- Material for this exercise:
(** ** Actions keep the invariant *)

Lemma inv_more used used' m : (forall i, In i used -> In i used') -> Inv used m -> Inv used' m.
Proof.
  intros Hsub H. destruct H. constructor; try done.
  - intros t Ht. destruct (inv_used0 t Ht). auto.
  - intros i e Hi. destruct (inv_failed0 i e Hi). auto.
Qed.

(** Changes of the loop that leave its tasks alone. *)
Lemma on_loop_inv used f m :
  tasks (f (loop m)) = live m -> failed (f (loop m)) = failed (loop m) -> next_event (f (loop m)) = next_event (loop m) ->
  (forall e, is_set e m = true -> is_set e (on_loop f m) = true) -> Inv used m -> Inv used (on_loop f m).
Proof.
  intros Ht Hf Hn Hs H. destruct H. constructor; unfold has_task in *; cbn; rewrite ?Ht, ?Hf, ?Hn; try done.
  intros t Hin. destruct (inv_stop0 t Hin); auto.
Qed.

Lemma put_log_inv used level message m : Inv used m -> Inv used (put_log level message m).
Proof. intros H. unfold put_log. destruct (log_callback m); [| done]. by apply on_loop_inv. Qed.

Lemma set_event_inv used e m : Inv used m -> Inv used (set_event e m).
Proof. apply on_loop_inv; try done. intros n Hn. by apply (is_set_app _ [e]). Qed.

Lemma fail_group_inv used e m : Inv used m -> Inv used (fail_group e m).
Proof. by apply on_loop_inv. Qed.

Lemma begin_task_inv used i m : ~ In i used -> Inv used m -> Inv (i :: used) (fst (begin_task i m)).
Proof.
  intros Hi H. assert (forall t, In t (live m) -> t_id t <> i) as Hne
    by (intros t Ht E; apply Hi; rewrite <- E; by apply (inv_used _ _ H)).
  assert (forall j e, In (j, e) (failed (loop m)) -> j <> i) as Hnf
    by (intros j e Hj ->; by apply Hi, (inv_failed _ _ H i e)).
  apply (inv_more _ (i :: used)) in H; [| by right]. destruct H. destruct inv_wf0 as (? & ? & ? & ?).
  unfold begin_task. destruct (task_group m) eqn:Eg; cbn [fst].
  - set (n := next_event (loop m)) in *.
    assert (forall t, In t (live m ++ [mkTask i n Starting]) -> In t (live m) \/ t = mkTask i n Starting) as Hin
      by (intros t [?|[<-|[]]]%in_app_iff; auto).
    assert (forall t, In t (live m) -> In t (live m ++ [mkTask i n Starting])) as Hold by (intros; apply in_app_iff; by left).
    assert (forall j, has_task j m -> exists t, In t (live m ++ [mkTask i n Starting]) /\ t_id t = j) as Hh
      by (intros j (t & ? & ?); eauto).
    constructor; unfold has_task; cbn.
    + intros t [Ht| ->]%Hin; [destruct (inv_used0 t Ht); split; [done | lia] | split; [by left | cbn; lia]].
    + intros t u [Ht| ->]%Hin [Hu| ->]%Hin E; [by apply inv_ids0 | by destruct (Hne t Ht) | by destruct (Hne u Hu) | done].
    + intros t u [Ht| ->]%Hin [Hu| ->]%Hin E; [by apply inv_numbers0 | | | done].
      * destruct (inv_used0 t Ht). cbn in E. lia.
      * destruct (inv_used0 u Hu). cbn in E. lia.
    + intros j e Hj. destruct (inv_failed0 j e Hj) as [Hu Hno]. split; [done |]. intros (t & [Ht| ->]%Hin & Et).
      * apply Hno. by exists t.
      * by apply (Hnf j e).
    + intros j c Hc. destruct (inv_connections0 j c Hc) as (H1' & t & H2' & H3). split; [done |]. eauto.
    + intros j Hj. by apply Hh, inv_portals0.
    + intros j Hj. by apply Hh, inv_stacks0.
    + intros _ j e. rewrite get_set. destruct (String.eqb_spec i j) as [->|].
      * intros [= <-]. eexists. split; [apply in_app_iff; right; by left | done].
      * intros He. destruct (inv_events0 eq_refl j e He) as (t & ? & ?). eauto.
    + intros t [Ht| ->]%Hin; [| right; apply dict_get_set_same].
      destruct (inv_stop0 t Ht); [by left | right]. rewrite dict_get_set_other; [done |]. intros E. by apply (Hne t).
    + split_and!; auto with jmp.
  - constructor; unfold has_task; cbn; try done.
    + intros t Ht. destruct (inv_used0 t Ht). split; [done | lia].
    + intros t Ht. destruct (inv_stop0 t Ht); [by left | right]. rewrite dict_get_set_other; [done |]. intros E. by apply (Hne t).
    + split_and!; auto with jmp.
Qed.

(** A phase is entered: the task was not serving before. *)
Lemma set_phase_inv used t p m :
  In t (live m) -> (match t_phase t with Serving _ => False | _ => True end) ->
  Inv used m -> Inv used (set_phase (t_event t) p m).
Proof.
  intros Ht Hp H. set (f := fun u => if Nat.eqb (t_event u) (t_event t) then mkTask (t_id u) (t_event t) p else u).
  assert (forall u, t_id (f u) = t_id u /\ t_event (f u) = t_event u) as Hf
    by (intros u; unfold f; by destruct (Nat.eqb_spec (t_event u) (t_event t))).
  assert (forall v, In v (map f (live m)) -> exists u, v = f u /\ In u (live m)) as Hin
    by (intros v (u & <- & ?)%in_map_iff; eauto).
  assert (forall j, has_task j (set_phase (t_event t) p m) <-> has_task j m) as Hh.
  { intros j. split.
    - intros (v & (u & -> & Hu)%Hin & <-). exists u. by rewrite (proj1 (Hf u)).
    - intros (u & Hu & <-). exists (f u). split; [by apply (in_map f) | apply Hf]. }
  destruct H. constructor; cbn [connections portals stacks cleanup_events task_group loop tasks failed next_event set_phase on_loop
    set_field set_tasks]; fold f; try done.
  - intros v (u & -> & Hu)%Hin. destruct (Hf u) as [-> ->]. by apply inv_used0.
  - intros v w (u & -> & Hu)%Hin (u' & -> & Hu')%Hin. destruct (Hf u) as [-> _], (Hf u') as [-> _]. intros E.
    f_equal. by apply inv_ids0.
  - intros v w (u & -> & Hu)%Hin (u' & -> & Hu')%Hin. destruct (Hf u) as [_ ->], (Hf u') as [_ ->]. intros E.
    f_equal. by apply inv_numbers0.
  - intros j e. rewrite Hh. apply inv_failed0.
  - intros j c Hc. destruct (inv_connections0 j c Hc) as (? & u & Hu & ? & Hs). split; [done |]. exists (f u).
    split; [by apply (in_map f) |]. unfold f. destruct (Nat.eqb_spec (t_event u) (t_event t)) as [E|]; [| done].
    apply inv_numbers0 in E; [| done..]. subst u. by rewrite Hs in Hp.
  - intros j Hj. by apply Hh, inv_portals0.
  - intros j Hj. by apply Hh, inv_stacks0.
  - intros Hg j e He. destruct (inv_events0 Hg j e He) as (u & ? & ? & ?). exists (f u).
    split; [by apply (in_map f) |]. by destruct (Hf u) as [-> ->].
  - intros v (u & -> & Hu)%Hin. destruct (Hf u) as [-> ->]. by apply inv_stop0.
Qed.

Lemma set_phase_in t p m : In t (live m) -> In (mkTask (t_id t) (t_event t) p) (live (set_phase (t_event t) p m)).
Proof. intros H. cbn. apply in_map_iff. exists t. by rewrite Nat.eqb_refl. Qed.

(** What a task registers on its way. *)
Lemma portal_task_inv used t m : In t (live m) -> t_phase t = Starting -> Inv used m -> Inv used (portal_task t m).
Proof.
  intros Ht Hp H. apply (set_phase_inv _ t Opening) in H; [| done | by rewrite Hp].
  apply set_phase_in with (p := Opening) in Ht. destruct H. destruct inv_wf0 as (? & ? & ? & ?). constructor; try done.
  - intros j. unfold portal_task. cbn [portals set_phase on_loop]. rewrite get_set.
    destruct (String.eqb_spec (t_id t) j) as [<-|]; [by eexists | apply inv_portals0].
  - split_and!; auto with jmp. by apply dict_set_wf.
Qed.

Lemma stack_task_inv used t m : In t (live m) -> t_phase t = Opening -> Inv used m -> Inv used (stack_task t m).
Proof.
  intros Ht Hp H. apply (set_phase_inv _ t Binding) in H; [| done | by rewrite Hp].
  apply set_phase_in with (p := Binding) in Ht. destruct H. destruct inv_wf0 as (? & ? & ? & ?). constructor; try done.
  - intros j. unfold stack_task. cbn [stacks set_phase on_loop]. rewrite get_set.
    destruct (String.eqb_spec (t_id t) j) as [<-|]; [by eexists | apply inv_stacks0].
  - split_and!; auto with jmp. by apply dict_set_wf.
Qed.

Lemma serve_task_inv used t c m :
  In t (live m) -> t_phase t = Binding -> id c = t_id t -> Inv used m -> Inv used (serve_task t c m).
Proof.
  intros Ht Hp Ec H. apply (set_phase_inv _ t (Serving c)) in H; [| done | by rewrite Hp].
  apply set_phase_in with (p := Serving c) in Ht. destruct H. destruct inv_wf0 as (? & ? & ? & ?). constructor; try done.
  - intros j c'. unfold serve_task. cbn [connections set_phase on_loop]. rewrite get_set.
    destruct (String.eqb_spec (t_id t) j) as [<-|]; [| apply inv_connections0].
    intros [= <-]. split; [done |]. by eexists.
  - split_and!; auto with jmp. by apply dict_set_wf.
Qed.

- What the task asks:
All lines from the opening of the records through the line where "tasks (f (loop" occurs are to be output verbatim. No other line belongs in the answer.

- Exercise output:
(** ** Actions keep the invariant *)

Lemma inv_more used used' m : (forall i, In i used -> In i used') -> Inv used m -> Inv used' m.
Proof.
  intros Hsub H. destruct H. constructor; try done.
  - intros t Ht. destruct (inv_used0 t Ht). auto.
  - intros i e Hi. destruct (inv_failed0 i e Hi). auto.
Qed.

(** Changes of the loop that leave its tasks alone. *)
Lemma on_loop_inv used f m :
  tasks (f (loop m)) = live m -> failed (f (loop m)) = failed (loop m) -> next_event (f (loop m)) = next_event (loop m) ->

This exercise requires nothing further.